The day before I was married, my maternal grandmother gave me two things: an envelope containing recipes that she deemed essential, and a short (very short) talk on contraception. Delivered simultaneously, these were my grandmother’s two keys to marriage.
Mema was a well-bred Tennessee lady whose life had seen gentility and material success as well as abandonment and abuse. In the half-century she lived in the North, she (quite intentionally) never lost her sorghum-sweet drawl. Her large late-Victorian home, where my mother and her sisters had grown up, was a world of contradictions: strict rules were layered with self-indulgent freedoms. The rules were mostly physical and emotional; the freedoms related mostly to food.
For example, we were not permitted to run in the house (lest we “raise dust.”) But on the other hand, the living room’s mahogany end tables held secret stashes of M&Ms. Occasionally we would have roast beef dinner in the formal dining room table (under which was a secret floor button by which, the hostess could, with a discreet tap of the toe, summon the kitchen help.) My appetite for dinner had invariably been dampened by the afternoon binge on Ruffles and Mema’s Philly Cheese Dip.
In retrospect, I believe that the food in my grandmother’s house, especially the snacks, was the one area of her life where she actually could exert control. She had a difficult husband and many appearances to maintain. The affection she had for her grandchildren balanced other unhappinesses. She was always passing on personal maxims (“Don’t frown, l’il dahlin’. You’ll get wrinkles”), but the contraception talk was the first and only time Mema ever spoke to me of truly personal matters. That day she fought tears, whether of embarrassment or love, I don’t know. Probably both.
The handwritten recipes she gave me as I entered married life are annotated with comments, underscored words and exclamation points. I honor Mema and so many of her friends—whom I knew but who are also now long gone—when I go through my recipe box and see Amelia’s Carrots (“Good!”), Del’s Chicken Bake (“Good. Serves 8 to 10 or recipe can be cut in half!!”), and Old-Fashioned Custard Pie (“Second pie will freeze well, or you can share one with a friend.”)
More than mementos, these recipes are alive with the spirit of my grandmother and the stories of her life. When I use them—especially if I use one of her bowls or saucepans—I invoke her memory. Every once in a while a smell will take me back to her kitchen. The recipes represent an apostolic succession of women, of which my grandmother, my mother, my sisters and I, and my daughter are members. She is a key figure of my girlhood, but now I know her as a woman.

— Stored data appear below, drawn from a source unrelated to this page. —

(** X14.  A frame the scheme switch rejects is left alone.  For an unknown
    wire tag [Decrypt] returns NotSupported, and for 'cenc' or 'cbc1' with
    a non-zero pattern field it returns InvalidContainerData; in both cases
    the CDM is not called and the destination is not written, whatever the
    subsample table says. *)
Theorem Decrypt_scheme_rejected {C : Type} {B : Build} {L : LibAvUtil}
    {I : eme.Implementation C} (m : Machine C) (enc_info : AVEncryptionInfo) :
  dest_fits m ->
  decoded_info (this m) = Some enc_info ->
  (scheme enc_info <> kCencScheme /\ scheme enc_info <> kCensScheme
   /\ scheme enc_info <> kCbc1Scheme /\ scheme enc_info <> kCbcsScheme ->
   Decrypt m = (Return Status.NotSupported, m))
  /\ ((scheme enc_info = kCencScheme \/ scheme enc_info = kCbc1Scheme)
      /\ (crypt_byte_block enc_info <> 0%N \/ skip_byte_block enc_info <> 0%N) ->
      Decrypt m = (Return Status.InvalidContainerData, m)).
Proof.
  intros Hdest Hdec. rewrite (Decrypt_decoded m enc_info Hdest Hdec).
  unfold decrypt_info. split.
  - intros (H1 & H2 & H3 & H4). unfold select_scheme.
    apply N.eqb_neq in H1, H2, H3, H4. rewrite H1, H2, H3, H4. reflexivity.
  - intros H. apply select_scheme_invalid in H. rewrite H. reflexivity.
Qed.

Lemma Decrypt_scheme_rejected_witness :
  let enc_info := info_of kCencScheme 1 9 (repeat x00 16) [subsample 0 16] in
  let m := machine_of tt (ramp 16) in
  @Decrypt unit debug_build (decoder_of enc_info) identity_cdm m
  = (Return Status.InvalidContainerData, m).
Proof.
  intros enc_info m.
  apply (@Decrypt_scheme_rejected unit debug_build (decoder_of enc_info)
           identity_cdm m enc_info).
  - unfold dest_fits. vm_compute. lia.
  - reflexivity.
  - split; [left; reflexivity|left; discriminate].
Defined.

(** X15.  [EstimateSize] counts [sizeof *this], the payload and every
    side-data element once: the result is their sum as a [size_t], so it
    does not depend on the order of the side data, and it is the exact sum
    whenever that fits. *)
Theorem EstimateSize_sum (sizeof_this : Z) (f : FFmpegEncodedFrame) :
  0 <= sizeof_this ->
  let total :=
    sizeof_this + Z.of_nat (length (pkt_data (packet_ f)))
    + side_data_size (pkt_side_data (packet_ f)) in
  EstimateSize sizeof_this f = size_t total
  /\ (total < 2 ^ 64 -> EstimateSize sizeof_this f = total).
Proof.
  intros Hs total.
  assert (H : EstimateSize sizeof_this f = size_t total).
  { unfold EstimateSize. subst total.
    generalize (sizeof_this + Z.of_nat (length (pkt_data (packet_ f)))).
    generalize (pkt_side_data (packet_ f)). intros sd.
    intros z.
    pose proof (fold_left_rev_right
                  (fun e size => size_t (size + Z.of_nat (length (sd_data e))))
                  (rev sd) (size_t z)) as E.
    rewrite rev_involutive in E. cbn beta in E. rewrite <- E. clear E.
    revert z.
    induction sd as [|e sd IH]; intros z; cbn [fold_right side_data_size].
    - rewrite Z.add_0_r. reflexivity.
    - fold (side_data_size sd). rewrite IH. unfold size_t.
      rewrite Zplus_mod_idemp_l. f_equal. lia. }
  split; [exact H|]. intros Hlt. rewrite H. apply size_t_small.
  assert (0 <= side_data_size (pkt_side_data (packet_ f))).
  { generalize (pkt_side_data (packet_ f)). intros sd.
    induction sd as [|e sd IH]; cbn; [lia|]. fold (side_data_size sd). lia. }
  subst total. lia.
Qed.

Lemma EstimateSize_sum_witness :
  EstimateSize 200 (frame_of (ramp 48)) = 249.
Proof.
  destruct (EstimateSize_sum 200 (frame_of (ramp 48))) as [_ H]; [lia|].
  rewrite H; vm_compute; reflexivity.
Defined.


(** * MediaSource *)

(** ** RandomUrl *)

Lemma hex_fixed_length (n : nat) (v : Z) :
  String.length (mse.hex_fixed n v) = n.
Proof. induction n as [|n IH]; cbn; [reflexivity|]. rewrite IH. reflexivity. Qed.

Lemma printf_0x_fixed (n : nat) (v : Z) :
  (0 < n)%nat -> 0 <= v < 16 ^ Z.of_nat n ->
  mse.printf_0x n v = mse.hex_fixed n v.
Proof.
  intros Hn Hv. unfold mse.printf_0x. f_equal. apply Nat.max_l.
  unfold mse.hex_length. destruct (Z.eqb_spec v 0) as [E|E]; [lia|].
  assert (Hl : Z.log2 v < 4 * Z.of_nat n).
  { apply Z.log2_lt_pow2; [lia|].
    rewrite Z.pow_mul_r by lia. exact (proj2 Hv). }
  assert (Z.log2 v / 4 < Z.of_nat n) by (apply Z.div_lt_upper_bound; lia).
  pose proof (Z.log2_nonneg v).
  assert (0 <= Z.log2 v / 4) by (apply Z.div_pos; lia).
  lia.
Qed.

Lemma host_word_range (big_endian : bool) (bs : list byte) (n : nat) :
  (length bs <= n)%nat ->
  0 <= mse.host_word big_endian bs < 256 ^ Z.of_nat n.
Proof.
  intros Hn. unfold mse.host_word.
  assert (H : forall l : list byte, (length l <= n)%nat ->
            0 <= be_value l < 256 ^ Z.of_nat n).
  { intros l Hl. pose proof (be_value_range l) as [H1 H2]. split; [exact H1|].
    eapply Z.lt_le_trans; [exact H2|]. apply Z.pow_le_mono_r; lia. }
  destruct big_endian; apply H; [|rewrite length_rev]; exact Hn.
Qed.

Lemma load_length_max (buf : list byte) (pos len : Z) :
  (length (load buf pos len) <= Z.to_nat len)%nat.
Proof. unfold load. rewrite length_firstn. lia. Qed.

(** The version field: [(x & 0xfff) | 0x4000] has hexadecimal digits
    [4 _ _ _]. *)
Lemma version_field (x : Z) :
  0 <= x ->
  let c := Z.lor (Z.land x 0xfff) 0x4000 in
  0 <= c < 16 ^ 4 /\ c / 16 ^ 3 mod 16 = 4.
Proof.
  intros Hx c.
  assert (Hl : 0 <= Z.land x 0xfff < 4096).
  { change 0xfff with (Z.ones 12). rewrite Z.land_ones by lia.
    apply Z.mod_pos_bound. lia. }
  assert (Hs : Z.shiftr c 12 = 4).
  { subst c. rewrite Z.shiftr_lor, Z.shiftr_land.
    change (Z.shiftr 0xfff 12) with 0. rewrite Z.land_0_r. reflexivity. }
  assert (Hc : 0 <= c) by (subst c; apply Z.lor_nonneg; lia).
  rewrite Z.shiftr_div_pow2 in Hs by lia.
  change (16 ^ 3) with (2 ^ 12). rewrite Hs. split; [|reflexivity].
  pose proof (Z.div_mod c (2 ^ 12)) as Hdm.
  pose proof (Z.mod_pos_bound c (2 ^ 12)). lia.
Qed.

(** The variant field: [(x & 0x3fff) | 0x8000] has hexadecimal digits
    [d _ _ _] with [d] one of 8, 9, a, b. *)
Lemma variant_field (x : Z) :
  0 <= x ->
  let c := Z.lor (Z.land x 0x3fff) 0x8000 in
  0 <= c < 16 ^ 4 /\ 8 <= c / 16 ^ 3 mod 16 <= 11.
Proof.
  intros Hx c.
  assert (Hs : 8 <= Z.shiftr c 12 <= 11).
  { subst c. rewrite Z.shiftr_lor, Z.shiftr_land.
    change (Z.shiftr 0x3fff 12) with (Z.ones 2). change (Z.shiftr 0x8000 12) with 8.
    rewrite Z.land_ones by lia.
    assert (Hm : 0 <= Z.shiftr x 12 mod 2 ^ 2 < 4) by (apply Z.mod_pos_bound; lia).
    set (y := Z.shiftr x 12 mod 2 ^ 2) in *.
    assert (Hy : y = 0 \/ y = 1 \/ y = 2 \/ y = 3) by lia.
    destruct Hy as [-> |[-> |[-> | ->]]]; cbn; lia. }
  assert (Hc : 0 <= c)
    by (subst c; apply Z.lor_nonneg; split; [apply Z.land_nonneg|]; lia).
  rewrite Z.shiftr_div_pow2 in Hs by lia.
  change (16 ^ 3) with (2 ^ 12).
  pose proof (Z.div_mod c (2 ^ 12)) as Hdm.
  pose proof (Z.mod_pos_bound c (2 ^ 12)).
  split; [lia|]. rewrite Z.mod_small; lia.
Qed.

(** X16.  [RandomUrl] always yields a string of 41 characters of the form
    [blob:xxxxxxxx-xxxx-4xxx-yxxx-xxxxxxxxxxxx]: the prefix, the four
    dashes, the version digit 4 and a variant digit among 8, 9, a, b are in
    place whatever [rand()] returns and whatever the host byte order. *)
Theorem RandomUrl_format (big_endian : bool) (rand : nat -> Z) :
  let url := mse.RandomUrl big_endian rand in
  String.length url = 41%nat
  /\ String.substring 0 5 url = "blob:"%string
  /\ String.get 13 url = Some "-"%char
  /\ String.get 18 url = Some "-"%char
  /\ String.get 23 url = Some "-"%char
  /\ String.get 28 url = Some "-"%char
  /\ String.get 19 url = Some "4"%char
  /\ (String.get 24 url = Some "8"%char \/ String.get 24 url = Some "9"%char
      \/ String.get 24 url = Some "a"%char \/ String.get 24 url = Some "b"%char).
Proof.
  unfold mse.RandomUrl.
  set (bytes := map (fun i => byte_of (rand i)) (seq 0 16)).
  set (w4 := fun b => mse.host_word big_endian (load bytes b 4)).
  set (w2 := fun b => mse.host_word big_endian (load bytes b 2)).
  assert (H4 : forall b, 0 <= w4 b < 16 ^ Z.of_nat 8).
  { intros b. change (16 ^ Z.of_nat 8) with (256 ^ Z.of_nat 4).
    apply host_word_range. apply (load_length_max bytes b 4). }
  assert (H2 : forall b, 0 <= w2 b < 16 ^ Z.of_nat 4).
  { intros b. change (16 ^ Z.of_nat 4) with (256 ^ Z.of_nat 2).
    apply host_word_range. apply (load_length_max bytes b 2). }
  destruct (version_field (w2 6) (proj1 (H2 6))) as [Hv1 Hv2].
  destruct (variant_field (w2 8) (proj1 (H2 8))) as [Hr1 Hr2].
  subst w2 w4. cbv beta in *.
  rewrite !(printf_0x_fixed 8) by (try lia; apply H4).
  rewrite !(printf_0x_fixed 4) by (try lia; first [apply H2|assumption]).
  cbv zeta. cbn [mse.hex_fixed String.append String.length String.get
                 String.substring Nat.eqb Nat.sub].
  change (Z.of_nat 3) with 3.
  repeat split.
  - rewrite Hv2. reflexivity.
  - match type of Hr2 with _ <= ?t <= _ => set (d := t) in * end.
    assert (Hd : d = 8 \/ d = 9 \/ d = 10 \/ d = 11) by lia.
    destruct Hd as [-> |[-> |[-> | ->]]]; cbn; auto.
Qed.

(** ** The life cycle of a MediaSource *)

Lemma own_events_app {SB V : Type} (a b : list (mse.Effect SB V)) :
  mse.own_events (a ++ b) = mse.own_events a ++ mse.own_events b.
Proof.
  induction a as [|e a IH]; [reflexivity|].
  destruct e; cbn; rewrite IH; reflexivity.
Qed.

Lemma own_events_closes {A SB V : Type} (l : list (A * SB)) :
  mse.own_events
    (map (fun pair => @mse.SourceBufferCloseMediaSource SB V (snd pair)) l)
  = [].
Proof. induction l as [|x l IH]; [reflexivity|exact IH]. Qed.

(** The loops of [EndOfStream] and [SetDuration] ask whether some buffer is
    updating; the answer does not depend on the order of the container. *)
Lemma existsb_Permutation {A : Type} (f : A -> bool) (a b : list A) :
  Permutation a b -> existsb f a = existsb f b.
Proof.
  induction 1 as [|x a b _ IH|x y a|a b c _ IH1 _ IH2]; cbn.
  - reflexivity.
  - rewrite IH. reflexivity.
  - destruct (f x), (f y); reflexivity.
  - congruence.
Qed.

Lemma updating_any_order {SB : Type} {SBC : mse.SourceBufferClass SB}
    {U : mse.UnorderedMap SB} (m : list (mse.SourceType * SB)) :
  existsb (fun pair => mse.updating (snd pair)) (mse.iteration_order m)
  = existsb (fun pair => mse.updating (snd pair)) m.
Proof. apply existsb_Permutation, mse.iteration_order_entries. Qed.

Lemma perform_Transition {K SB V : Type} {VC : mse.VideoController K}
    {SBC : mse.SourceBufferClass SB} {U : mse.UnorderedMap SB}
    {B : Build}
    (c : mse.Call V) (s s' : mse.MediaSource K SB V) :
  mse.perform c s = Some s' -> mse.Transition DCHECK_IS_ON s s'.
Proof.
  destruct c; cbn [mse.perform]; unfold mse.survives.
  - unfold mse.AddSourceBuffer.
    destruct (mse.AddSource (mse.controller_ s) type) as [[k st] ty].
    destruct st; [| | |];
      repeat match goal with
             | |- context [if ?b then _ else _] => destruct b
             end; cbn; intros E; inversion E; subst;
      apply mse.quiet; reflexivity.
  - unfold mse.EndOfStream.
    destruct (mse.ready_state s) eqn:Er; cbn [mse.is_open negb];
      try (cbn; intros [= <-]; apply mse.quiet; reflexivity).
    destruct (existsb _ _);
      try (cbn; intros [= <-]; apply mse.quiet; reflexivity).
    destruct error; cbn; intros [= <-];
      [apply mse.quiet; reflexivity|].
    apply mse.ends; cbn; auto. apply own_events_app.
  - unfold mse.SetDuration.
    repeat match goal with
           | |- context [if ?b then _ else _] => destruct b
           end; cbn; intros [= <-]; apply mse.quiet; reflexivity.
  - unfold mse.OpenMediaSource, dcheck_fails.
    destruct DCHECK_IS_ON eqn:Ed, (mse.ready_state s) eqn:Er; cbn;
      intros E; inversion E; subst;
      apply mse.opens; cbn; auto using own_events_app; congruence.
  - unfold mse.CloseMediaSource, dcheck_fails.
    destruct DCHECK_IS_ON eqn:Ed, (mse.ready_state s) eqn:Er; cbn;
      intros E; inversion E; subst;
      (apply mse.closes; cbn;
       [intros; congruence|reflexivity|reflexivity|
        rewrite !own_events_app, own_events_closes; reflexivity]).
  - unfold mse.OnReadyStateChanged. destruct (mse.video_element_ s) eqn:Ev;
      intros [= <-]; apply mse.quiet; cbn; auto.
    rewrite own_events_app, app_nil_r. reflexivity.
  - unfold mse.OnPipelineStatusChanged. destruct (mse.video_element_ s) eqn:Ev;
      intros [= <-]; apply mse.quiet; cbn; auto.
    rewrite own_events_app, app_nil_r. reflexivity.
  - unfold mse.OnMediaError. destruct (mse.video_element_ s) eqn:Ev;
      intros [= <-]; apply mse.quiet; cbn; auto.
    rewrite own_events_app, app_nil_r. reflexivity.
  - unfold mse.OnWaitingForKey. destruct (mse.video_element_ s) eqn:Ev;
      intros [= <-]; apply mse.quiet; cbn; auto.
    rewrite own_events_app, app_nil_r. reflexivity.
  - unfold mse.OnEncrypted. destruct (mse.video_element_ s) eqn:Ev;
      intros [= <-]; apply mse.quiet; cbn; auto.
    rewrite own_events_app, app_nil_r. reflexivity.
Qed.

Mema’s Philly Cream Cheese Dip, with her annotations
One package Philadelphia cream cheese, left out to soften. Break up and mash with a fork until creamy. Add 4 tbs. lemon juice (or less, to taste.) Add small amount of milk (this may be very soft, but it will stiffen up when chilled again.) Add enough anchovy paste to taste! (Can always add more.) Refrigerate.
My notes: Cream cheese can be microwaved slightly, rather than the old-school “left out to soften.” This is helpful if you’re in a hurry to get bingeing. More lemon! More anchovy paste than you think! Deeply-wavy Ruffles are a must. Eat yourself sick. Repeat.